Altre volte sono altisonanti o votate a compiacere chi guida, anche con interessi obliqui. Concedere loro spazio con gentilezza e fermezza (virtù non agli antipodi ma complementari) fa realmente crescere una comunità che sappia riconoscere in chi la presiede un riferimento significativo e autorevole in quanto disponibile ad ascoltare e concedere valore alle critiche e agli incoraggiamenti autentici. Così il “plurale” acquista importante peso e spessore.

Vorrei concludere con alcune proposte concrete che i due ambiti richiamati mi sollecitano:

  • Le “arti liberali” – così chiamate nella tradizione medioevale – presiedono anche oggi alla formazione di soggetti che vogliono diventare realmente “liberi”. Oltre la scuola, la parrocchia non dovrebbe rinunciare a questo compito non solo organizzando servizi di doposcuola (come già accade in alcune belle realtà, vista la pesante emergenza educativa in atto) ma promuovendo occasioni di lettura, visioni cinematografiche, incontri culturali. Con una importante attenzione però: poco servono i nomi altisonanti delle accademie, giornali e televisione come speaker se manca nella stessa sede un gruppo di persone che studia, legge, anima i dibattiti e favorisce tali incontri. I giovani, ben più vigili e creativi degli adulti, possono aggregarsi con piacere e notevoli stimoli.

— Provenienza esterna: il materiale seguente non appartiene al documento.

(** * BODSService: a shallow embedding of [src/services/bodsService.js]

    The service aggregates bus departures for the three Cleveland Centre
    stands.  The embedding follows the class method by method.

    Conventions of the model.

    - Instants ([Date] objects, [Date.now()]) are integers, milliseconds
      since the epoch.  [new Date(x)] truncates a fractional [x] towards
      zero.
    - JavaScript numbers that are not integers ([Math.random()], the
      variation added to a departure, the minute difference of
      [determineStatus]) are exact rationals.
    - The code runs in a monad [Js] that threads the mutable world (the two
      node-cache instances, the [cacheHit] flag, the console, and how many
      random numbers and clock readings were consumed) and carries thrown
      errors; what the outside world answers during one operation (random
      draws, clock readings, HTTP responses, the order in which concurrent
      requests complete) is read from an environment [Env].
    - Object literals used as lookup tables ([this.stops], [frequencies],
      [destinations], the parsed timetables) are finite maps; keys range
      over ordinary route and stop identifiers, not over the property names
      every object inherits from [Object.prototype].
    - [console.log] lines are informational and are left out; every
      [console.warn] and [console.error] is recorded. *)

From Stdlib Require Import ZArith QArith Qround Qabs Lia Lqa Sorted Permutation.
From stdpp Require Import gmap strings list fin_maps.

Open Scope Z_scope.

(** ** Numbers *)

(** [new Date(x)]: the time value is [x] truncated towards zero. *)
Definition Date_of (x : Q) : Z := Z.quot (Qnum x) (Z.pos (Qden x)).

(** [Math.round(x)]: the integer nearest to [x], halves rounded up. *)
Definition Math_round (x : Q) : Z := Qfloor (x + (1 # 2)).

Definition Qltb (x y : Q) : bool :=
  Qnum x * Z.pos (Qden y) <? Qnum y * Z.pos (Qden x).

(** ** Domain records *)

Inductive Status := onTime | delayed | early | estimated | live.
Inductive Source := timetable | vehicle_tracking | fallback.

#[global] Instance Status_eq_dec : EqDecision Status.
Proof. solve_decision. Defined.
#[global] Instance Source_eq_dec : EqDecision Source.
Proof. solve_decision. Defined.

(** One entry of a parsed timetable, as [generateDepartureTimes] pushes it. *)
Module TimeData.
Record t := mk { scheduled : Z; estimated : Z; status : Status }.
End TimeData.

(** The record handed to callers.  [operator] is [stopConfig.operators[0]],
    which is [undefined] for an empty list. *)
Record Service := mkService {
  routeNumber : string;
  destination : string;
  operator : option string;
  scheduledTime : Z;
  estimatedTime : option Z;
  status : Status;
  source : Source
}.

(** A vehicle observation, as [parseSIRIVM] pushes it. *)
Module Vehicle.
Record t := mk {
  vehicleRef : string;
  lineRef : string;
  routeNumber : option string;
  destination : string;
  latitude : Q;
  longitude : Q;
  timestamp : Z
}.
End Vehicle.

Record StopConfig := mkStop {
  name : string;
  operators : list string;
  routes : list string;
  datasets : list string
}.

(** [this.stops], in declaration order (the order of [Object.keys]). *)
Definition stops : list (string * StopConfig) :=
  [ ("079073279A"%string,
     mkStop "Cleveland Centre (Stand O)" ["Stagecoach"%string]
            ["10"; "12"; "13"; "14"]%string ["18509"%string]);
    ("079073279B"%string,
     mkStop "Cleveland Centre (Stand P)" ["Arriva"%string]
            ["17A"; "17B"]%string ["15890"%string]);
    ("079073279C"%string,
     mkStop "Cleveland Centre (Stand Q)" ["Arriva"%string]
            ["29"; "63"]%string ["15890"%string]) ].

(** [this.stops[stopId]] *)
Fixpoint lookupStop (tbl : list (string * StopConfig)) (stopId : string)
  : option StopConfig :=
  match tbl with
  | [] => None
  | (k, c) :: rest => if decide (k = stopId) then Some c else lookupStop rest stopId
  end.

Definition registered (stopId : string) : Prop :=
  is_Some (lookupStop stops stopId).

Definition baseUrl : string := "https://data.bus-data.dft.gov.uk/api/v1".

(** [server.js]: [CACHE_TTL] and [VEHICLE_CACHE_TTL], in seconds. *)
Definition CACHE_TTL : Z := 300.
Definition VEHICLE_CACHE_TTL : Z := 30.

(** ** Upstream documents, as the decoders return them *)

(** xml2js with [explicitArray: false]: a child that occurs once is the
    child itself, one that occurs several times is an array. *)
Inductive OneOrMany (A : Type) := One (a : A) | Many (l : list A).
Arguments One {A} a.
Arguments Many {A} l.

  • Accanto agli educatori – già presenti nelle parrocchie soprattutto durante gli oratori estivi – potrebbero comparire figure femminili in formazione presso alcune facoltà (come Scienza della Formazione e Psicologia) presenti in ottime università. L’apertura della Chiesa alle donne potrebbe passare anche da questa strada.
  • I locali parrocchiali, con qualche postazione internet e qualche scaffale di testi in consultazione, potrebbero essere aule di studio – come avviene nelle biblioteche dove gli studenti si ritrovano volentieri a leggere e studiare. Se poi attigua all’aula ci fosse una piccola cucina minimamente attrezzata l’occasione per un incontro tra diversi (anche solo per sorseggiare insieme tè o caffè) sarebbe più appetibile.
  • Sempre più studenti scelgono la Facoltà di Mediazione linguistica. La figura del mediatore potrebbe presentarsi nelle parrocchie e favorire incontri anche formativi per la comunità.
  • Nelle scuole a fine anno studenti, insegnanti e genitori sono invitati a rispondere a questionari per lo più anonimi per migliorare la qualità dei servizi, favorire trasparenza nelle scelte effettuate e quindi maggiore democrazia e “sinodalità” nella presa di decisioni. Perché non promuovere tale stile comunitario nelle parrocchie verificando la qualità dei servizi offerti (comunicazioni, segreteria attività degli educatori/trici, catechisti/e dei religiosi/e)?